Pre-review thoughts on TAOUP
Eric Raymond is writing a book called The Art of Unix Programming. It is coming out in August 2003, but a late draft (?) manuscript, version 0.86, is on his web site. In everything below, bear in mind that the book is not finished yet.
Overall, it is a pretty good book. It is interesting enough and a worthwhile contribution. There are some irritating bits where esr is too insistent on his particular view of the world, but they are outweighed by parts that can be broadly appreciated.
The momentary initial impression is of hubris. However good you think you are, should you really explicitly compare yourself to Knuth? Should something "dashed off" in a couple of years compare to somebody's life work? Too late now, I suppose. Perhaps I'm too harsh: it is after all a tip of the hat, and in scope and focus on the aesthetics it is not so far away from The Art of Computer Programming.

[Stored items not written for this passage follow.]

(** * transform-to-omnipub: a shallow embedding of [transform.go]

    The Go program reads JSON article files, renders each one into an HTML
    fragment plus a metadata mapping, and posts both to a remote endpoint
    from a pool of worker goroutines.  This development embeds the functions
    of [transform.go] as Rocq definitions and proves the properties stated
    about them.

    Conventions.
    - A Go [string] is a byte sequence; it is embedded as [string], one
      [ascii] per byte.
    - A Go [map[string]any] is a [gmap string any].
    - A Go [error] result is [option error] ([None] is [nil]); a
      [(T, error)] result is [error + T].
    - Go's [int] and [uint64] are [Z]; the wrap-around of [uint64] is
      written out where the program does arithmetic on it. *)

From Stdlib Require Import ZArith Lia List Ascii String DecimalString.
From Stdlib Require Import Permutation.
From stdpp Require Import base gmap strings list.

Local Open Scope Z_scope.

(* ===================================================================== *)
(** * Part I: definitions                                                  *)
(* ===================================================================== *)

(** ** Byte-string helpers *)

Module Str.

(** [s[n:]] *)
Fixpoint drop (n : nat) (s : string) : string :=
  match n, s with
  | O, _ => s
  | S _, EmptyString => EmptyString
  | S n', String _ s' => drop n' s'
  end.

(** [s[:n]] (the whole of [s] when it is shorter) *)
Fixpoint take (n : nat) (s : string) : string :=
  match n, s with
  | O, _ => EmptyString
  | S _, EmptyString => EmptyString
  | S n', String c s' => String c (take n' s')
  end.

Fixpoint rev_append (s acc : string) : string :=
  match s with
  | EmptyString => acc
  | String c s' => rev_append s' (String c acc)
  end.

Definition rev (s : string) : string := rev_append s EmptyString.

Fixpoint repeat (c : ascii) (n : nat) : string :=
  match n with
  | O => EmptyString
  | S n' => String c (repeat c n')
  end.

(** [strings.Contains(s, sub)]: [sub] occurs in [s] at some offset. *)
Fixpoint contains (sub s : string) : bool :=
  String.prefix sub s ||
  match s with
  | EmptyString => false
  | String _ s' => contains sub s'
  end.

(** The propositional reading of an occurrence. *)
Definition occurs (sub s : string) : Prop :=
  exists pre post, s = pre +:+ sub +:+ post.

(** The last byte of [s]. *)
Fixpoint last (s : string) : option ascii :=
  match s with
  | EmptyString => None
  | String c EmptyString => Some c
  | String _ s' => last s'
  end.

(** The byte [c] is one of the bytes of [s]. *)
Fixpoint has_byte (c : ascii) (s : string) : bool :=
  match s with
  | EmptyString => false
  | String d s' => Ascii.eqb c d || has_byte c s'
  end.

End Str.

(** The double quote, as a one-byte string and as a byte. *)
Definition dquote_byte : ascii := ascii_of_nat 34.
Definition dq : string := String dquote_byte EmptyString.

(** The line feed, as a byte and as a one-byte string. *)
Definition newline_byte : ascii := ascii_of_nat 10.
Definition nl : string := String newline_byte EmptyString.

(** ** [strings.Replacer]

    [strings.NewReplacer(old1, new1, old2, new2, ...)] followed by
    [Replace(s)]: the input is scanned from left to right; at each offset
    the [old] strings are compared in argument order, the first one that is
    a prefix of the rest of the input is replaced by its [new] string and
    the scan resumes after the match; where none matches one byte is copied.
    Matches therefore never overlap.  The model covers replacers whose
    [old] strings are distinct and non-empty, which is the case of both
    replacers of this program. *)

Module Replacer.

Definition t := list (string * string).

Definition lookup (oldnew : t) (s : string) : option (string * string) :=
  List.find (fun p => String.prefix (fst p) s) oldnew.

(** The scanning loop; [fuel] bounds the number of iterations and
    [String.length s] always suffices (lemma [Replace_unfold]). *)
Fixpoint loop (oldnew : t) (fuel : nat) (s : string) : string :=
  match fuel with
  | O => s
  | S fuel' =>
      match s with
      | EmptyString => EmptyString
      | String c rest =>
          match lookup oldnew s with
          | Some (old, new) =>
              new +:+ loop oldnew fuel' (Str.drop (String.length old) s)
          | None => String c (loop oldnew fuel' rest)
          end
      end
  end.

Definition Replace (oldnew : t) (s : string) : string :=
  loop oldnew (String.length s) s.

Definition keys_nonempty (oldnew : t) : Prop :=
  Forall (fun p => fst p <> EmptyString) oldnew.

End Replacer.

(** ** [html.EscapeString]

    [html.EscapeString] is a [strings.Replacer] over five one-byte keys. *)

Definition htmlEscaper : Replacer.t :=
  [ ("&", "&amp;");
    ("'", "&#39;");
    ("<", "&lt;");
    (">", "&gt;");
    (dq, "&#34;") ].

Definition EscapeString (s : string) : string :=
  Replacer.Replace htmlEscaper s.

(** What escaping is to do, byte by byte: the five special bytes become
    entities, every other byte stays.  [EscapeString_cons] compares
    [EscapeString] with it. *)
Definition escape_byte (c : ascii) : string :=
  if Ascii.eqb c "&" then "&amp;"
  else if Ascii.eqb c "'" then "&#39;"
  else if Ascii.eqb c "<" then "&lt;"
  else if Ascii.eqb c ">" then "&gt;"
  else if Ascii.eqb c dquote_byte then "&#34;"
  else String c EmptyString.
Definition _create_feature_map_circuit (self : t) (features : list Q)
  : result QuantumCircuit :=
  let circuit := new_circuit (n_qubits self) in
  circuit <~ for_each (enumerate features) circuit
               (fun qc (ifeat : nat * Q) =>
                  let (i, feature) := ifeat in
                  qc <~ append (ry (pi_times feature) i) qc ;;
                  append (rz (pi_times (feature * 0.5)) i) qc) ;;
  circuit <~ (if (1 <? n_qubits self)%nat
              then circuit <~ append barrier circuit ;;
                   for_each (seq 0 (n_qubits self - 1)) circuit
                     (fun qc i => append (cx i (i + 1)) qc)
              else Ok circuit) ;;
  append measure_all circuit.

(** A value a caller may hand over as [crop_stage]: [forecast] passes a
    number, the signature of [_generate_recommendations] expects a string. *)
Inductive pyvalue : Type :=
| PyFloat (x : Q)
| PyStr (s : string).

Definition high_tier : list string :=
  [ "**Action Required**: Immediate field inspection recommended.";
    "Deploy pheromone traps in high-risk zones.";
    "Consider targeted organic pesticide application." ]%string.

Definition medium_tier : list string :=
  [ "**Warning**: Increase monitoring frequency to daily.";
    "Focus on vulnerable crop sections (young leaves).";
    "Prepare mitigation resources." ]%string.

Definition low_tier : list string :=
  [ "**All Clear**: Conditions are favorable. Continue standard monitoring.";
    "Maintain beneficial insect habitats to support natural pest control." ]%string.

Definition stage_recs : list (string * string) :=
  [ ("Germination", "Protect seedlings with row covers if high risk is detected.");
    ("Flowering", "Be cautious with any treatments to protect vital pollinators.");
    ("Maturation", "Ensure proper storage plans to prevent post-harvest infestation.") ]%string.

(** [stage_recs[k]] guarded by [k in stage_recs]: a number is never equal to
    one of the string keys. *)
Definition stage_lookup (crop_stage : pyvalue) : option string :=
  match crop_stage with
  | PyFloat _ => None
  | PyStr s =>
      option_map snd (find (fun kv => String.eqb (fst kv) s) stage_recs)
  end.

Definition _generate_recommendations (risk_score : Q) (crop_stage : pyvalue)
  : list string :=
  let recommendations := [] in
  let recommendations :=
    if Qgtb risk_score 0.7 then recommendations ++ high_tier
    else if Qgtb risk_score 0.4 then recommendations ++ medium_tier
    else recommendations ++ low_tier in
  match stage_lookup crop_stage with
  | Some rec => recommendations ++ [rec]
  | None => recommendations
  end.

(** The three labels; the source prefixes each with a coloured-circle
    emoji. *)
Inductive risk_level : Type := HighRisk | MediumRisk | LowRisk.

Definition label (l : risk_level) : string :=
  match l with
  | HighRisk => "High Risk"
  | MediumRisk => "Medium Risk"
  | LowRisk => "Low Risk"
  end%string.

Definition classify (risk_score : Q) : risk_level :=
  if Qgtb risk_score 0.65 then HighRisk
  else if Qgtb risk_score 0.35 then MediumRisk
  else LowRisk.

(** The aggregation loop of [forecast]. *)
Definition risk_value_of (self : t) (counts : Counts) : result Q :=
  for_each counts 0
    (fun risk_value (item : string * nat) =>
       let (state, num_shots) := item in
       let num_ones := count_char "1" state in
       density <~ py_truediv (Q_of_nat num_ones) (Q_of_nat (n_qubits self)) ;;
       Ok (risk_value + density * Q_of_nat num_shots)).

Definition risk_score_of (self : t) (counts : Counts) : result Q :=
  let total_shots := py_sum (values counts) in
  risk_value <~ risk_value_of self counts ;;
  py_truediv risk_value (Q_of_nat total_shots).

(** [features[-1]] *)
Definition last_item (features : list Q) : result Q :=
  match rev features with
  | x :: _ => Ok x
  | [] => Raise (IndexError "index -1 is out of bounds for axis 0 with size 0")
  end.

Definition forecast (self : t) (features : list Q)
  : M W (Q * risk_level * list string * QuantumCircuit * Counts) :=
  if negb (List.length features =? n_qubits self)%nat
  then raise (ValueError ("Expected " ++ str (n_qubits self)
                          ++ " features, but got "
                          ++ str (List.length features))%string)
  else
    normalized_features <- lift (np_divide features [45; 100; 100]) ;;
    circuit <- lift (_create_feature_map_circuit self normalized_features) ;;
    t_circuit <- lift (transpile (simulator self) circuit) ;;
    counts <- run (simulator self) t_circuit (shots self) None ;;
    risk_score <- lift (risk_score_of self counts) ;;
    let risk_level := classify risk_score in
    crop_stage <- lift (last_item features) ;;
    let recommendations := _generate_recommendations risk_score (PyFloat crop_stage) in
    ret (risk_score, risk_level, recommendations, circuit, counts).

End Class.
Arguments t : clear implicits.
End QuantumPestForecaster.

(* ================================================================== *)
(** ** numpy floats, reductions and [int(s, 2)]                        *)
(* ================================================================== *)

(** A numpy float: finite, or one of the values a division by zero yields
    (numpy warns and goes on where Python raises). *)
Inductive npfloat : Type :=
| finite (x : Q)
| pos_inf
| neg_inf
| nan.

(** [a / b] on numpy floats with finite operands. *)
Definition np_true_divide (a b : Q) : npfloat :=
  if Qeq_bool b 0 then
    if Qeq_bool a 0 then nan
    else if Qle_bool 0 a then pos_inf else neg_inf
  else finite (a / b).

Definition np_sub (a b : npfloat) : npfloat :=
  match a, b with
  | finite x, finite y => finite (x - y)
  | nan, _ | _, nan => nan
  | pos_inf, pos_inf | neg_inf, neg_inf => nan
  | pos_inf, _ | _, neg_inf => pos_inf
  | neg_inf, _ | _, pos_inf => neg_inf
  end.

Definition np_add (a b : npfloat) : npfloat :=
  match a, b with
  | finite x, finite y => finite (x + y)
  | nan, _ | _, nan => nan
  | pos_inf, neg_inf | neg_inf, pos_inf => nan
  | pos_inf, _ | _, pos_inf => pos_inf
  | neg_inf, _ | _, neg_inf => neg_inf
  end.

(** [a ** 2] *)
Definition np_square (a : npfloat) : npfloat :=
  match a with
  | finite x => finite (x * x)
  | nan => nan
  | pos_inf | neg_inf => pos_inf
  end.

(** [a / n] for a positive integer [n]. *)
Definition np_div_nat (a : npfloat) (n : nat) : npfloat :=
  match a with
  | finite x => finite (x / Q_of_nat n)
  | other => other
  end.

(** [np.min(y)] and [np.max(y)]; numpy raises on an empty array. *)
Definition np_min (y : list Q) : result Q :=
  match y with
  | [] => Raise (ValueError "zero-size array to reduction operation minimum which has no identity")
  | v :: y' => Ok (fold_left Qmin y' v)
  end.

Definition np_max (y : list Q) : result Q :=
  match y with
  | [] => Raise (ValueError "zero-size array to reduction operation maximum which has no identity")
  | v :: y' => Ok (fold_left Qmax y' v)
  end.
(** Modelled from the spec: [partials_[n] += v] on an edge of
    [operands_and_partials]: "positions sharing the same underlying element
    accumulate into the same slot". *)
Definition accumulate (a : Argument) (n : nat) (v : float)
    (partials : list float) : list float :=
  add_at (slot a n) v partials.

(** Modelled from the spec: the constructor of [operands_and_partials], a
    zeroed buffer "of length = that argument's own length" for a
    differentiable operand and none otherwise. *)
Definition new_partials (o : Operand) : list float :=
  if differentiable o then repeat 0 (length (value_of o)) else [].

Definition new_operands_and_partials (y nu : Operand) : operands_and_partials :=
  {| edge1_ := new_partials y; edge2_ := new_partials nu |}.

(** Modelled from the spec: [operands_and_partials::build], the value with
    the gradient of each differentiable operand; the gradient of a constant
    operand is absent. *)
Definition build (y nu : Operand) (ops : operands_and_partials) (v : float)
    : result :=
  {| value := v;
     grad_y := if differentiable y then Some (edge1_ ops) else None;
     grad_nu := if differentiable nu then Some (edge2_ ops) else None |}.

(** [return 1.0;]: a plain number converted to the return type carries no
    gradient. *)
Definition constant (v : float) : result :=
  {| value := v; grad_y := None; grad_nu := None |}.

(** Modelled from the spec: [check_positive_finite] of
    [err/check_positive_finite.hpp], "nu must be finite and strictly
    positive for every element (violation: domain error)". *)
Definition positive_finite (x : float) : bool := (0 <? x) && is_finite x.

Definition check_positive_finite (a : Argument) : error + unit :=
  if forallb positive_finite (elems a) then inr tt else inl domain_error.

(** Modelled from the spec: [check_not_nan] of [err/check_not_nan.hpp],
    "y must be not-NaN ... for every element (violation: domain error)". *)
Definition check_not_nan (a : Argument) : error + unit :=
  if forallb (fun x => negb (is_nan x)) (elems a) then inr tt
  else inl domain_error.

(** Modelled from the spec: [check_nonnegative] of
    [err/check_nonnegative.hpp], "y must be ... non-negative for every
    element (violation: domain error)". *)
Definition check_nonnegative (a : Argument) : error + unit :=
  if forallb (fun x => 0 <=? x) (elems a) then inr tt else inl domain_error.

(** Modelled from the spec: [check_consistent_sizes] of
    [err/check_consistent_sizes.hpp], "fails with a size-mismatch error if
    neither length equals N nor 1". *)
Definition consistent_size (a : Argument) (N : nat) : bool :=
  (length a =? N)%nat || (length a =? 1)%nat.

Definition check_consistent_sizes (y nu : Argument) : error + unit :=
  if consistent_size y (max_size y nu) && consistent_size nu (max_size y nu)
  then inr tt else inl invalid_argument.

(** * The function *)

Section InvChiSquareCdf.

Context {SF : SpecialFunctions}.

(** The state the main loop threads: the running product [P] and the
    partials buffers. *)
Record loop_state : Type := mkState {
  P : float;
  ops_partials : operands_and_partials
}.

(** Lines 75-77: [for (i = 0; i < length(y); i++) if (y_vec[i] == 0)]. *)
Definition zero_variate (y : Argument) : bool :=
  existsb (fun i => seq_view y i =? 0) (seq 0 (length y)).

(** Lines 82-93: [gamma_vec] and [digamma_vec], filled when [nu] is
    differentiable and without storage otherwise. *)
Definition gamma_vec (nu : Operand) : list float :=
  if differentiable nu
  then map (fun i => tgamma (0.5 * seq_view (value_of nu) i))
           (seq 0 (length (value_of nu)))
  else [].
(** The body of [DecodeRuneInString] once [x = first[s[0]]] is known:
    [n] is [len(s)] and [b0 .. b3] are [s[0] .. s[3]], of which only
    those below the size [sz] are looked at. *)
Definition decodeFirst (x n b0 b1 b2 b3 : Z) : Z * Z :=
if x >=? as_ then
  (* the mask is all ones exactly when the low bit of x is set *)
  (if Z.testbit x 0 then RuneError else b0, 1)
else
  let sz := Z.land x 7 in
  let accept := acceptRanges (Z.shiftr x 4) in
  if n <? sz then (RuneError, 1)
  else if (b1 <? fst accept) || (snd accept <? b1) then (RuneError, 1)
  else if sz <=? 2 then (rune2 b0 b1, 2)
  else if (b2 <? locb) || (hicb <? b2) then (RuneError, 1)
  else if sz <=? 3 then (rune3 b0 b1 b2, 3)
  else if (b3 <? locb) || (hicb <? b3) then (RuneError, 1)
  else (rune4 b0 b1 b2 b3, 4).

(** [DecodeRuneInString]: the rune at the head of [s] and its width. *)
Definition DecodeRuneInString (s : list byte) : Z * Z :=
match s with
| [] => (RuneError, 0)
| c0 :: t =>
    decodeFirst (first (Z_of_byte c0)) (Z.of_nat (length s))
      (Z_of_byte c0) (Z_of_byte (nth 0 t zero))
      (Z_of_byte (nth 1 t zero)) (Z_of_byte (nth 2 t zero))
end.

(** The runes a [range] loop over the string yields, in order.  [skip]
    counts the bytes that still belong to the rune decoded last. *)
Fixpoint rangeFrom (skip : nat) (s : list byte) : list Z :=
  match s with
  | [] => []
  | c :: rest =>
      match skip with
      | S k => rangeFrom k rest
      | O =>
          let '(r, width) :=
            if Z_of_byte c <? RuneSelf then (Z_of_byte c, 1)
            else DecodeRuneInString s in
          r :: rangeFrom (Z.to_nat (width - 1)) rest
      end
  end.

Definition range (s : string) : list Z := rangeFrom 0 (bytes s).

End utf8.

Example range_ascii : utf8.range "a-1" = [97; 45; 49].
Proof. reflexivity. Qed.
(* U+00E9 (C3 A9), U+20AC (E2 82 AC), a stray continuation byte *)
Example range_multibyte :
  utf8.rangeFrom 0 ["195"; "169"; "226"; "130"; "172"; "128"; "a"]%char
  = [0xE9; 0x20AC; 0xFFFD; 97].
Proof. reflexivity. Qed.

(* an overlong form (C0 80), a surrogate (ED A0 80), U+1F600 (F0 9F 98 80) *)
Example range_invalid :
  utf8.rangeFrom 0
    ["192"; "128"; "237"; "160"; "128"; "240"; "159"; "152"; "128"]%char
  = [0xFFFD; 0xFFFD; 0xFFFD; 0xFFFD; 0xFFFD; 0x1F600].
Proof. reflexivity. Qed.

(** ** [isValidEnvironmentName] *)

(** [s[i]]; [None] is the index-out-of-range panic. *)
Definition strIndex (s : string) (i : Z) : option byte :=
  if i <? 0 then None else nth_error (bytes s) (Z.to_nat i).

The Practice of Programming is quite similar in content, though more oriented towards practical tips for programmers on any platform than exaltation of Unix.
The Basics of the Unix Philosophy are nicely summarized, perhaps better than has ever been done before in one place:
- Rule of Modularity: Write simple parts connected by clean interfaces.
- Rule of Clarity: Clarity is better than cleverness.
- Rule of Composition: Design programs to be connected with other programs.
- Rule of Separation: Separate policy from mechanism; separate interfaces from engines.
- Rule of Simplicity: Design for simplicity; add complexity only where you must.
- Rule of Parsimony: Write a big program only when it is clear by demonstration that nothing else will do.
- Rule of Transparency: Design for visibility to make inspection and debugging easier.
- Rule of Robustness: Robustness is the child of transparency and simplicity.
- Rule of Representation: Fold knowledge into data, so program logic can be stupid and robust.
- Rule of Least Surprise: In interface design, always do the least surprising thing.
- Rule of Silence: When a program has nothing surprising to say, it should say nothing.
- Rule of Repair: Repair what you can ? but when you must fail, fail noisily and as soon as possible.
- Rule of Economy: Programmer time is expensive; conserve it in preference to machine time.
- Rule of Generation: Avoid hand-hacking; write programs to write programs when you can.
- Rule of Optimization: Prototype before polishing. Get it working before you optimize it.
- Rule of Diversity: Distrust all claims for one true way.
- Rule of Extensibility: Design for the future, because it will be here sooner than you think.
Another thing that bugs me is the slightly preachy tone at times. I think if a thing is good, it enough to merely describe its good features and allow audiences to draw their own conclusions. Pounding on about it will irritate your friends and alienate neutral readers. But this is largely redeemed by this epigram:
If you have any trouble sounding condescending, find a Unix user to show you how it's done.
-- Scott Adams Dilbert newsletter 3.0, 1994
for example, in discussing Windows NT Raymond doesn't discuss NT's Domain Security model, which I think is one of their most interesting design features and one to which Linux still has no complete answer. Is he unaware of it, or is it not important to him, or is he supressing it to make Unix look better?
There are however genuinely interesting ideas behind his analysis of operating systems. There is a feedback effect on ease of "casual programming", which generates a larger developer base. (c.f. the Angry Monkey Dance)
It can be hard to argue for a particular design school. Leaving aside religious/emotional attachments, aesthetics by definition make sense only mostly on their own terms. Showing that a particular design approach has produced a good outcome in a particular example makes the reader wonder if the example was accidental or specially chosen. TAOUP is at its best when it explains the Unix philosophy with examples.
TAOUP does recognize and discuss in a useful way the tension between the desirability of small programs and the existence of desirable large programs.
Discussion of the problems with OO is also good, and as clear an explanation of the problem as I can remember.